(* ===== verification/Response.v ===== *)
(** * Responses (response.h, response.cpp)

    A response collects the header fields and the DATA frames of a stream. A DATA frame is
    kept whole, in the buffer it arrived in, beside the span of its data; the buffer's memory
    lies at an address [addr] of a heap, whose other bytes are arbitrary. *)
From S2P Require Import Prelude Memory Buffer HeaderField Protocol Frame FrameBuilder.

Record body_block : Type := BodyBlock { bb_buffer : buffer; bb_span : span }.

Record response : Type := Response {
  rs_header_list : list header_field;
  status_view : list Z;
  body_blocks : list body_block;
  rs_size : Z;
}.

Definition empty_response : response := Response [] [] [] 0.

Definition status (r : response) : list Z := status_view r.
Definition response_headers (r : response) : list header_field := rs_header_list r.
Definition response_body_size (r : response) : Z := rs_size r.

Definition is_status (hf : header_field) : bool := bool_decide (m_name hf = str ":status").

Definition insert_headers (h : header) (r : response) : response :=
  let header_list := rs_header_list r ++ h in
  let status :=
    match status_view r with
    | [] => match List.find is_status header_list with Some hf => m_value hf | None => status_view r end
    | _ => status_view r
    end in
  Response header_list status (body_blocks r) (rs_size r).

(** [insert_body]: moving the buffer leaves its memory, and so the span, in place. *)
Definition insert_body (heap : Z -> Z) (addr : Z) (b : buffer) (r : response) : outcome response :=
  analyzer ← from_buffer (data_span heap addr b);
  frame ← get_frame DATA analyzer;
  let span := frame_data frame in
  Ok (Response (rs_header_list r) (status_view r) (body_blocks r ++ [BodyBlock b span])
        (u64 (rs_size r + sp_len span))).

(** The loop of [copy_body]: the bytes copied to [dst] from [offset] on, and the offset. *)
Fixpoint copy_loop (blocks : list body_block) (len offset : Z) : list Z * Z :=
  match blocks with
  | [] => ([], offset)
  | s :: blocks =>
      if offset =? len then ([], offset)
      else
        let to_copy := Z.min (sp_len (bb_span s)) (u64 (len - offset)) in
        let '(rest, offset) := copy_loop blocks len (u64 (offset + to_copy)) in
        (sp_slice (bb_span s) 0 (Z.to_nat to_copy) ++ rest, offset)
  end.
Definition copy_body (len : Z) (r : response) : list Z * Z := copy_loop (body_blocks r) len 0.

(** [body_range], and [body_as] for a container of bytes. *)
Definition body_range (r : response) : list Z := body_blocks r ≫= fun b => sp_bytes (bb_span b).
Definition body_as (r : response) : list Z :=
  let result := replicate (Z.to_nat (response_body_size r)) 0 in
  let '(bytes, n) := copy_body (response_body_size r) r in
  bytes ++ drop (length bytes) result.

(** ** Received bodies *)

(** A DATA payload, with padding or without: RFC 7540, section 6.1. *)
Definition data_payload (pad : option (list Z)) (d : list Z) : list Z :=
  match pad with None => d | Some p => [Z.of_nat (length p)] ++ d ++ p end.

(** A buffer that holds exactly a DATA frame with the data [d]. *)
Definition holds_data (b : buffer) (d : list Z) : Prop :=
  buffer_ok b /\ exists flags id pad,
    data_view b = rfc_frame 0 flags id (data_payload pad d) /\ fits 32 id /\
    Z.of_nat (length (data_payload pad d)) < 2 ^ 24 /\
    match pad with
    | None => has_flag flags PADDED = false
    | Some p => has_flag flags PADDED = true /\ Z.of_nat (length p) < 256
    end.

Section received.
Context (heap : Z -> Z) (addr : Z) (Hheap : forall x, is_byte (heap x)).

Lemma insert_body_data b d r :
  holds_data b d ->
  exists span, insert_body heap addr b r =
      Ok (Response (rs_header_list r) (status_view r) (body_blocks r ++ [BodyBlock b span])
           (u64 (rs_size r + sp_len span))) /\
    sp_bytes span = d /\ sp_len span = Z.of_nat (length d).
Proof.
  intros (Hb & flags & id & pad & Hv & Hid & Hl & Hp).
  assert (Hps : parses DATA (rfc_frame 0 flags id (data_payload pad d)) (fun s =>
    sp_bytes (frame_data s) = d /\ sp_len (frame_data s) = Z.of_nat (length d))).
  { apply (rfc_frame_parses DATA); [done|done|]. intros s _ Hs Hn Hsz Hf _.
    unfold frame_data, HEADER_SIZE. rewrite Hf, Hsz.
    destruct pad as [p|]; cbn [data_payload] in *.
    - destruct Hp as [-> Hp].
      assert (Hpad : sp_get s 9 = Z.of_nat (length p)).
      { pose proof (frame_body _ _ _ _ _ _ Hs Hn 0 1 ltac:(lia)) as H1.
        specialize (H1 ltac:(rewrite length_app; simpl; lia)). by injection H1. }
      rewrite Hpad. rewrite !length_app in *. cbn [length] in *.
      replace (Z.of_nat (1 + (length d + length p)) - 1 - Z.of_nat (length p)) with (Z.of_nat (length d)) by lia.
      split.
      + rewrite (tail_slice _ _ _ _ _ _ 1 _ Hs) by (rewrite ?length_app; simpl; lia).
        rewrite Nat2Z.id. apply (take_app_length d).
      + unfold tail_span, u64. cbn [sp_len]. apply wrap_small. unfold fits. lia.
    - rewrite Hp, !Z.sub_0_r. split.
      + rewrite (tail_slice _ _ _ _ _ _ 0 _ Hs) by lia. rewrite Nat2Z.id. by rewrite take_ge.
      + unfold tail_span, u64. cbn [sp_len]. apply wrap_small. unfold fits. lia. }
  destruct (Hps (data_span heap addr b) [] (2 ^ 24)) as (fa & H1 & _ & _ & H2 & _ & H3 & H4).
  - by apply data_span_ok.
  - by rewrite app_nil_r, data_span_bytes.
  - rewrite length_rfc_frame. lia.
  - exists (frame_data (fa_buffer fa)). split; [|done]. unfold insert_body. rewrite H1.
    cbn [mbind outcome_bind]. rewrite H2. done.
Qed.

(** Inserting DATA frames one after the other. *)
Fixpoint insert_all (bs : list buffer) (r : response) : outcome response :=
  match bs with
  | [] => Ok r
  | b :: bs => r ← insert_body heap addr b r; insert_all bs r
  end.

Lemma copy_loop_all blocks len offset :
  0 <= offset -> offset + Z.of_nat (length (blocks ≫= fun b => sp_bytes (bb_span b))) <= len -> len < 2 ^ 64 ->
  Forall (fun b => 0 <= sp_len (bb_span b)) blocks ->
  len = offset + Z.of_nat (length (blocks ≫= fun b => sp_bytes (bb_span b))) ->
  copy_loop blocks len offset = (blocks ≫= fun b => sp_bytes (bb_span b), len).
Proof.
  intros Ho Hle Hlen Hb. revert offset Ho Hle. induction Hb as [|b blocks Hb _ IH]; intros offset Ho Hle Heq.
  - simpl in *. f_equal. lia.
  - cbn [mbind list_bind copy_loop] in *. rewrite length_app, length_sp_bytes in Hle, Heq.
    destruct (Z.eqb_spec offset len) as [->|Hne].
    + assert (Hz : sp_bytes (bb_span b) ++ (blocks ≫= fun b => sp_bytes (bb_span b)) = []).
      { apply length_zero_iff_nil. rewrite length_app, length_sp_bytes. lia. }
      cbn [mbind list_bind] in Hz. by rewrite Hz.
    + unfold u64. rewrite (wrap_small 64 (len - offset)) by (unfold fits; lia).
      rewrite Z.min_l by lia. rewrite (wrap_small 64) by (unfold fits; lia).
      rewrite IH by lia. f_equal.
Qed.

(** The copy of a body whose size is exact. *)
Lemma body_as_range r :
  Forall (fun b => 0 <= sp_len (bb_span b)) (body_blocks r) ->
  response_body_size r = Z.of_nat (length (body_range r)) -> response_body_size r < 2 ^ 64 ->
  body_as r = body_range r.
Proof.
  intros Hb Hs Hlt. unfold body_as, copy_body. rewrite copy_loop_all; fold (body_range r); try done; try lia.
  rewrite Hs, drop_ge; [apply app_nil_r|]. rewrite length_replicate. lia.
Qed.

Lemma insert_all_data bs ds r :
  Forall2 holds_data bs ds -> Forall (fun b => 0 <= sp_len (bb_span b)) (body_blocks r) ->
  response_body_size r + Z.of_nat (length (concat ds)) < 2 ^ 64 -> 0 <= response_body_size r ->
  exists r', insert_all bs r = Ok r' /\ Forall (fun b => 0 <= sp_len (bb_span b)) (body_blocks r') /\
    response_body_size r' = response_body_size r + Z.of_nat (length (concat ds)) /\
    body_range r' = body_range r ++ concat ds.
Proof.
  intros Hbs. revert r. induction Hbs as [|b d bs ds Hb _ IH]; intros r Hpos Hsz H0.
  - exists r. simpl. split_and!; [done|done|lia|by rewrite app_nil_r].
  - cbn [insert_all concat] in *. rewrite length_app in Hsz.
    destruct (insert_body_data b d r Hb) as (span & -> & Hby & Hl). cbn [mbind outcome_bind].
    unfold response_body_size in *. unfold u64. rewrite wrap_small by (unfold fits; lia).
    destruct (IH (Response (rs_header_list r) (status_view r) (body_blocks r ++ [BodyBlock b span])
      (rs_size r + sp_len span))) as (r' & -> & H1 & H2 & H3); [|simpl; lia|simpl; lia|].
    + apply Forall_app. split; [done|]. constructor; [simpl; lia|constructor].
    + exists r'. simpl in H2, H3. split_and!; [done|done|rewrite H2, length_app; lia|].
      rewrite H3. unfold body_range. cbn [body_blocks]. rewrite bind_app. cbn [mbind list_bind bb_span].
      by rewrite Hby, app_nil_r, <- app_assoc.
Qed.

(** The body of a response: after the DATA frames of a stream, padded or not, have been inserted
    one by one, the size is the total of their data and both views of the body ([body_range]
    and the copy [body_as] makes) are the data of the frames in order, without headers and
    padding. *)
Theorem response_body bs ds :
  Forall2 holds_data bs ds -> Z.of_nat (length (concat ds)) < 2 ^ 64 ->
  exists r, insert_all bs empty_response = Ok r /\
    response_body_size r = Z.of_nat (length (concat ds)) /\
    body_range r = concat ds /\ body_as r = concat ds.
Proof.
  intros Hbs Hlen.
  destruct (insert_all_data bs ds empty_response Hbs) as (r & H1 & H2 & H3 & H4); [constructor|simpl; lia|done|].
  exists r. change (body_range empty_response) with (@nil Z) in H4.
  change (response_body_size empty_response) with 0 in H3. simpl in H4. rewrite Z.add_0_l in H3.
  split_and!; [done..|]. rewrite <- H4. apply body_as_range; [done|by rewrite H3, H4|lia].
Qed.
End received.

Lemma response_body_witness :
  let frame := (commit_span (rfc_frame 0 8 1 [2; 65; 66; 67; 0; 0]) (buffer_new (fun _ => 7) 64)).1 in
  exists r, insert_all (fun _ => 0) 100 [frame; frame] empty_response = Ok r /\
    response_body_size r = 6 /\ body_range r = [65; 66; 67; 65; 66; 67] /\ body_as r = [65; 66; 67; 65; 66; 67].
Proof.
  assert (Hh : holds_data (commit_span (rfc_frame 0 8 1 [2; 65; 66; 67; 0; 0]) (buffer_new (fun _ => 7) 64)).1
    [65; 66; 67]).
  { split.
    - split; [vm_compute; split; discriminate|]. split; [done|]. repeat constructor; by vm_compute.
    - exists 8, 1, (Some [0; 0]). by repeat split. }
  apply (response_body (fun _ => 0) 100 ltac:(by split) _ [[65; 66; 67]; [65; 66; 67]]); [|done].
  constructor; [exact Hh|constructor; [exact Hh|constructor]].
Defined.
Lemma offset_le spans offset :
  offset_ok spans offset -> 0 <= offset <= Z.of_nat (length (concat spans)).
Proof.
  intros [->|Ho]; [lia|]. destruct spans; [lia|]. cbn [concat]. rewrite length_app. lia.
Qed.

Lemma length_unsent spans offset :
  offset_ok spans offset -> Z.of_nat (length (unsent spans offset)) = Z.of_nat (length (concat spans)) - offset.
Proof. intros Ho%offset_le. unfold unsent. rewrite length_drop. lia. Qed.

Lemma prepare_body_frame e limit s id :
  http_id s = native_to_big id -> fits 32 id -> body_ok s -> no_slice_done s -> stream_unsent s <> [] ->
  9 < limit < 9 + 2 ^ 24 ->
  let n := Z.min (limit - 9) (Z.of_nat (length (stream_unsent s))) in
  exists frame spans blocks offset,
    prepare_body fresh e limit s =
      Ok (Sent (set_request offset (Request (header_list (m_request s)) blocks spans
            (rq_size (m_request s)) (timeout_value (m_request s))) s) e [frame] 0 []) /\
    data_view frame = rfc_frame 0 (if n =? Z.of_nat (length (stream_unsent s)) then END_STREAM else 0) id
      (take (Z.to_nat n) (stream_unsent s)) /\
    unsent spans offset = drop (Z.to_nat n) (stream_unsent s) /\
    length blocks = length spans /\ offset_ok spans offset /\ spans `suffix_of` span_list (m_request s) /\
    blocks `suffix_of` body_list (m_request s).
Proof.
  intros Hid Hf (Hbl & Ho & Hc) Hd Hu Hlim n. unfold prepare_body, stream_unsent in *. cbn zeta.
  pose proof (length_unsent _ _ Ho) as Hl. pose proof (offset_le _ _ Ho) as Hle. unfold no_slice_done in Hd.
  assert (Hpos : 0 < Z.of_nat (length (unsent (span_list (m_request s)) (send_body_offset s))))
    by (destruct (unsent _ _); [done|simpl; lia]).
  rewrite Hd. rewrite <- Hl. unfold u64, u32, HEADER_SIZE.
  rewrite !(wrap_small 64) by (unfold fits; lia). fold n. assert (0 < n < 2 ^ 24) by lia.
  rewrite (wrap_small 32) by (unfold fits; lia).
  set (flags := if n =? _ then END_STREAM else 0).
  assert (Hfl : has_flag flags PADDED = false) by (unfold flags; by destruct (n =? _)).
  set (body := take (Z.to_nat n) (unsent (span_list (m_request s)) (send_body_offset s))).
  assert (Hn : Z.of_nat (length body) = n) by (unfold body; rewrite length_take; lia).
  pose proof (data_bytes fresh id flags body Hf Hfl ltac:(lia)) as Hdata.
  rewrite Hid. rewrite Hn in Hdata.
  assert (Hmem : Z.of_nat (length (b_memory (data fresh (native_to_big id) flags n).1)) = 9 + n /\
    (data fresh (native_to_big id) flags n).2.1 = 9).
  { unfold data. rewrite Hfl. cbn [fst snd]. split; [|done].
    unfold commit. cbn [fst b_memory]. unfold HEADER_SIZE.
    rewrite (proj1 (store_header DATA flags (native_to_big id) n (buffer_new fresh (9 + 0 + n))
      ltac:(rewrite new_memory; lia))).
    rewrite length_app, length_header, length_drop, new_memory; lia. }
  destruct (data fresh (native_to_big id) flags n) as [frame [pos len]]. cbn [fst snd] in Hmem.
  destruct Hmem as [Hmem ->], Hdata as [-> Hdata].
  destruct (body_loop_copies (span_list (m_request s)) (S (length (span_list (m_request s)))) (body_list (m_request s))
    (send_body_offset s) 9 n frame) as (spans & blocks & offset & -> & H2 & H3 & H4 & H5 & H6); try (done || lia).
  cbn [mbind outcome_bind]. by eexists _, spans, blocks, offset.
Qed.

(** ** The body through [get_tx_data] *)

(** A stream that has only its body to send. *)
Definition body_phase s : Prop :=
  header_list (m_request s) = [] /\ http_state s <> HALF_CLOSED /\ body_ok s.

Lemma update_window_size size sid : length (data_view (update_window fresh size sid)) = 13%nat.
Proof. reflexivity. Qed.

(** The bytes of a due WINDOW_UPDATE frame, which comes first. *)
Definition update_bytes s : Z := if Window.need_update (local_window s) then WINDOW_UPDATE_SIZE else 0.
(* ===== verification/BaseClient.v ===== *)
(** * The client (base_client.h, base_client.cpp)

    The state of the connection above the transport: the codec, the settings, the streams, the
    windows and the queue of frames that do not belong to a stream. A frame handler changes
    the state and may throw ([Reassembly.handled]); calls of completion handlers, timer requests and
    calls of the virtual [init_write] are appended to [log]. The receive path
    ([Reassembly.on_read]) is instantiated with the handlers at the end. *)
From stdpp Require Import relations.
From S2P Require Import Prelude Memory Utils Buffer HeaderField Protocol Frame FrameBuilder.
From S2P Require Import Request Response Stream StreamRegistry Reassembly.
From S2P Require Window SettingsManager IndexedDynamicTable Encoder Decoder.
Import IndexedDynamicTable (SetSearch).
Import SettingsManager (settings_manager).
Import Window (dummy_window, make_window).

Section client.
Context {SS : SetSearch} {H : Type}.
Context (fresh : Z -> Z) (heap : Z -> Z) (addr : Z) (moved_response : response -> response).

(** What the client does besides changing its state. *)
Inductive action : Type :=
| InitWrite
| SettingsTimer (e : SettingsManager.effect H)
| StreamEffect (p : ptr) (e : effect H)
| CallSettings (h : H) (ec : boost_error)
| CallPing (h : H) (ec : boost_error)
| CallDisconnect (h : H).

Record base_client : Type := BaseClient {
  decoder : Decoder.decoder;
  encoder : Encoder.encoder;
  settings : settings_manager H;
  registry : registry H;
  local_window : dummy_window;
  server_window_size : Z;
  tx_command_queue : list buffer;
  client_id_order : Z;
  ping_handler : option H;
  is_connected_flag : bool;
  start_connecting_flag : bool;
  start_disconnect_flag : bool;
  connection_error_code : boost_error;
  disconnect_handler : option H;
  log : list action;
}.

(** The constructor. *)
Definition make_client : base_client :=
  BaseClient Decoder.make_decoder Encoder.make_encoder SettingsManager.make_settings_manager empty_registry
    (make_window INITIAL_WINDOW_SIZE (INITIAL_WINDOW_SIZE / 4)) INITIAL_WINDOW_SIZE [] 1 None false false false
    NoError None [].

▶ Exercise aim
Using the data above, transcribe the lines that run from the line with "copy_loop blocks len offset" to the line with "Forall2 holds_data bs ds -> Forall", both ends kept, and output nothing else.

▶ Completed task
  copy_loop blocks len offset = (blocks ≫= fun b => sp_bytes (bb_span b), len).
Proof.
  intros Ho Hle Hlen Hb. revert offset Ho Hle. induction Hb as [|b blocks Hb _ IH]; intros offset Ho Hle Heq.
  - simpl in *. f_equal. lia.
  - cbn [mbind list_bind copy_loop] in *. rewrite length_app, length_sp_bytes in Hle, Heq.
    destruct (Z.eqb_spec offset len) as [->|Hne].
    + assert (Hz : sp_bytes (bb_span b) ++ (blocks ≫= fun b => sp_bytes (bb_span b)) = []).
      { apply length_zero_iff_nil. rewrite length_app, length_sp_bytes. lia. }
      cbn [mbind list_bind] in Hz. by rewrite Hz.
    + unfold u64. rewrite (wrap_small 64 (len - offset)) by (unfold fits; lia).
      rewrite Z.min_l by lia. rewrite (wrap_small 64) by (unfold fits; lia).
      rewrite IH by lia. f_equal.
Qed.

(** The copy of a body whose size is exact. *)
Lemma body_as_range r :
  Forall (fun b => 0 <= sp_len (bb_span b)) (body_blocks r) ->
  response_body_size r = Z.of_nat (length (body_range r)) -> response_body_size r < 2 ^ 64 ->
  body_as r = body_range r.
Proof.
  intros Hb Hs Hlt. unfold body_as, copy_body. rewrite copy_loop_all; fold (body_range r); try done; try lia.
  rewrite Hs, drop_ge; [apply app_nil_r|]. rewrite length_replicate. lia.
Qed.

Lemma insert_all_data bs ds r :
  Forall2 holds_data bs ds -> Forall (fun b => 0 <= sp_len (bb_span b)) (body_blocks r) ->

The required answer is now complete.